Saturday, March 29, 2014

Silver People: Voices from the Panama Canal



After reading few pages, you understand the title.
I havent read much about Panama canal. So I grabbed this opportunity to know some of it. If it comes in poetry form. Even better.
This book Silver people: Voices from the Canal is a mix of historical fiction like Exiled: Memoirs of a Camel and multi-voiced liked Parched by Crowder. Only there are many more voices. In the jungle, its never quite. With all the diverse animals, you get to hear from all the trees and fauna.
The main characters Mateo, Anita were fleshed out very well. The book shows the travesties of the canal project and puts the people who worked for it, on the map of history.
A century after the bridge opened is a good time to commemorate all the people who contributed to it.
Panama Canal 

Sunday, May 13, 2012

A face to a voice on NPR





Author: Frank Deford

Sports as he knows it

I have heard a couple of NPR commentaries by Frank Deford. Long time ago, I had heard that one of my classmate’s father was a sportswriter, but never learnt how different his life was from a regular writer.

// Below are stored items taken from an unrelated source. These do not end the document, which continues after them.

(** The tick loop keeps the invariant of every timer left in the list and
    never panics on such a list; it flags a redraw as soon as it has
    visited one timer. *)
Lemma tick_loop_phase_ok (i : nat) (ts : list Timer) (nd : bool) :
  Forall phase_ok ts -> (i <= length ts)%nat ->
  exists ts' nd', tick_loop i ts nd = Some (ts', nd') /\ Forall phase_ok ts' /\
    nd' = (nd || negb (Nat.eqb i 0))%bool.
Proof.
  revert ts nd. induction i as [|i IH]; intros ts nd Hok Hi.
  - exists ts, nd. rewrite orb_false_r. auto.
  - cbn [tick_loop].
    destruct (nth_error ts i) as [t|] eqn:Ht.
    2: apply nth_error_None in Ht; lia.
    assert (Htok : phase_ok t) by (rewrite Forall_forall in Hok; eapply Hok, nth_error_In, Ht).
    pose proof (update_phase_ok t Htok) as Hu.
    destruct (update t) as [[[t' completed] ns]|]; [|contradiction].
    destruct completed.
    + destruct (IH (remove_at ts i) true) as (ts' & nd' & Hl & Hok' & Hnd).
      * rewrite Forall_forall in *. intros x Hx. apply Hok, (in_remove_at _ _ _ Hx).
      * rewrite remove_at_length by lia. lia.
      * exists ts', nd'. split; [exact Hl|]. split; [exact Hok'|].
        rewrite Hnd. cbn. rewrite orb_true_r. reflexivity.
    + destruct (IH (list_set ts i t') true) as (ts' & nd' & Hl & Hok' & Hnd).
      * rewrite Forall_forall in *. intros x Hx.
        destruct (in_list_set _ _ _ _ Hx) as [H|H]; [apply Hok, H | subst x; exact Hu].
      * rewrite list_set_length. lia.
      * exists ts', nd'. split; [exact Hl|]. split; [exact Hok'|].
        rewrite Hnd. cbn. rewrite orb_true_r. reflexivity.
Qed.

Lemma Forall_list_set {A} (P : A -> Prop) (l : list A) (i : nat) (x : A) :
  Forall P l -> P x -> Forall P (list_set l i x).
Proof.
  intros Hl Hx. rewrite Forall_forall in *. intros y Hy.
  destruct (in_list_set _ _ _ _ Hy) as [H|H]; [apply Hl, H | subst y; exact Hx].
Qed.

Lemma Forall_remove_at {A} (P : A -> Prop) (l : list A) (i : nat) :
  Forall P l -> Forall P (remove_at l i).
Proof.
  rewrite !Forall_forall. intros Hl y Hy. apply Hl, (in_remove_at _ _ _ Hy).
Qed.

Lemma new_timer_phase_ok (nm nt : string) (ps : list TimerPhase) (mc : Z) (t : Timer) :
  new_timer nm nt ps mc = Some t -> slice_len_ok ps -> phase_ok t.
Proof.
  intros Hn Hl. destruct (new_timer_spec _ _ _ _ _ Hn) as (ph0 & rest & -> & ->).
  split; [cbn; lia | exact Hl].
Qed.

Lemma load_timers_phase_ok (cs : list TimerConfig) (ts : list Timer) :
  load_timers cs = Some ts -> Forall (fun c => slice_len_ok (Phases c)) cs ->
  Forall phase_ok ts.
Proof.
  revert ts; induction cs as [|c cs IH]; intros ts Hl Hc; cbn in Hl.
  - injection Hl as <-. constructor.
  - inversion Hc as [|? ? Hc0 Hcs]; subst.
    destruct (timerFromConfig c) as [t|] eqn:Ht; [|discriminate].
    destruct (load_timers cs) as [ts0|] eqn:Hts; [|discriminate].
    injection Hl as <-. constructor.
    + eapply new_timer_phase_ok; [exact Ht | exact Hc0].
    + apply IH; auto.
Qed.

Lemma tick_phase_ok (m : TimerManager) :
  Forall phase_ok (activeTimers m) ->
  exists m', tick m = Some m' /\ Forall phase_ok (activeTimers m').
Proof.
  intros Hok. unfold tick.
  destruct (tick_loop_phase_ok (length (activeTimers m)) (activeTimers m) false Hok (le_n _))
    as (ts' & nd' & Hl & Hok' & _).
  rewrite Hl. eexists; split; [reflexivity | exact Hok'].
Qed.

Lemma mstep_phase_ok (m m' : TimerManager) :
  mstep m m' -> Forall phase_ok (activeTimers m) -> Forall phase_ok (activeTimers m').
Proof.
  intros Hs Hok. destruct Hs as [m m' Ht | m num | m m' num Hr | m m' num Hd
                                | m fuel input t c input' Hc Hlen | m m' Hr].
  - destruct (tick_phase_ok m Hok) as (m'' & Ht' & Hok'). congruence.
  - unfold togglePause.
    destruct ((0 <? num) && (num <=? Z.of_nat (length (activeTimers m)))); [|exact Hok].
    destruct (nth_error (activeTimers m) (Z.to_nat (num - 1))) as [t|] eqn:Ht; [|exact Hok].
    apply Forall_list_set; [exact Hok|].
    rewrite Forall_forall in Hok.
    assert (Htok : phase_ok t) by (apply Hok; eapply nth_error_In; exact Ht).
    exact Htok.
  - unfold reset in Hr.
    destruct ((0 <? num) && (num <=? Z.of_nat (length (activeTimers m)))).
    2: injection Hr as <-; exact Hok.
    destruct (nth_error (activeTimers m) (Z.to_nat (num - 1))) as [t|] eqn:Ht; [|discriminate].
    destruct (index (phases t) 0) as [ph0|]; [|discriminate].
    injection Hr as <-. apply Forall_list_set; [exact Hok|].
    rewrite Forall_forall in Hok.
    assert (Htok : phase_ok t) by (apply Hok; eapply nth_error_In; exact Ht).
    exact Htok.
  - unfold delete in Hd.
    destruct ((0 <? num) && (num <=? Z.of_nat (length (activeTimers m)))).
    2: injection Hd as <-; exact Hok.
    destruct (Nat.leb _ _); [|discriminate].
    injection Hd as <-. apply Forall_remove_at, Hok.
  - unfold createTimer in Hc.
    destruct (readLine input) as [nm in1].
    destruct (readLine in1) as [nt in2].
    destruct (phase_loop fuel [] in2) as [[ps in3]|]; [|discriminate].
    destruct (readLine in3) as [cycleType in4].
    destruct (new_timer _ _ _ _) as [t0|] eqn:Hn; [|discriminate].
    injection Hc as <- _ _.
    apply Forall_app; split; [exact Hok|]. constructor; [|constructor].
    destruct (new_timer_spec _ _ _ _ _ Hn) as (ph0 & rest & Hps & Ht0).
    eapply new_timer_phase_ok; [exact Hn|]. subst t0; exact Hlen.
  - unfold receive in Hr. destruct (displayChan m); [discriminate|].
    injection Hr as <-. exact Hok.
Qed.

Lemma reachable_phase_ok (m : TimerManager) :
  reachable m -> Forall phase_ok (activeTimers m).
Proof.
  induction 1 as [cs ts Hl Hc | m m' _ IH Hs].
  - eapply load_timers_phase_ok; eauto.
  - eapply mstep_phase_ok; eauto.
Qed.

Frank Deford has reservations about bloggers, game score statisticians and the future of sports journalism. He is not one to keep a secret of them. Being in his game of writing for a long time, he chronicles how one day when his contemporary players are ready to retire and coach, it hits him hard that he is out of place and he cant identify with the music in the locker room.

He shows the regard or lack of it for sportswriting in the recognition it receives in the form of awards. He compares how sportswriting was when he started and how it is now. Then the onslaught of TV and now the internet, obliterate the need of a sportswriter. For a ‘not so bright boy’ he did well by reporting about ‘unusual personalities, or athletic exotica, the Americana of sports, out on the fringes’. He takes us to the time when sportswriters gathered in pressboxes to give the public blow by blow accounts of the games. He also compares how earlier he could meet the athletes in the lockerroom for statements while now they do press meets.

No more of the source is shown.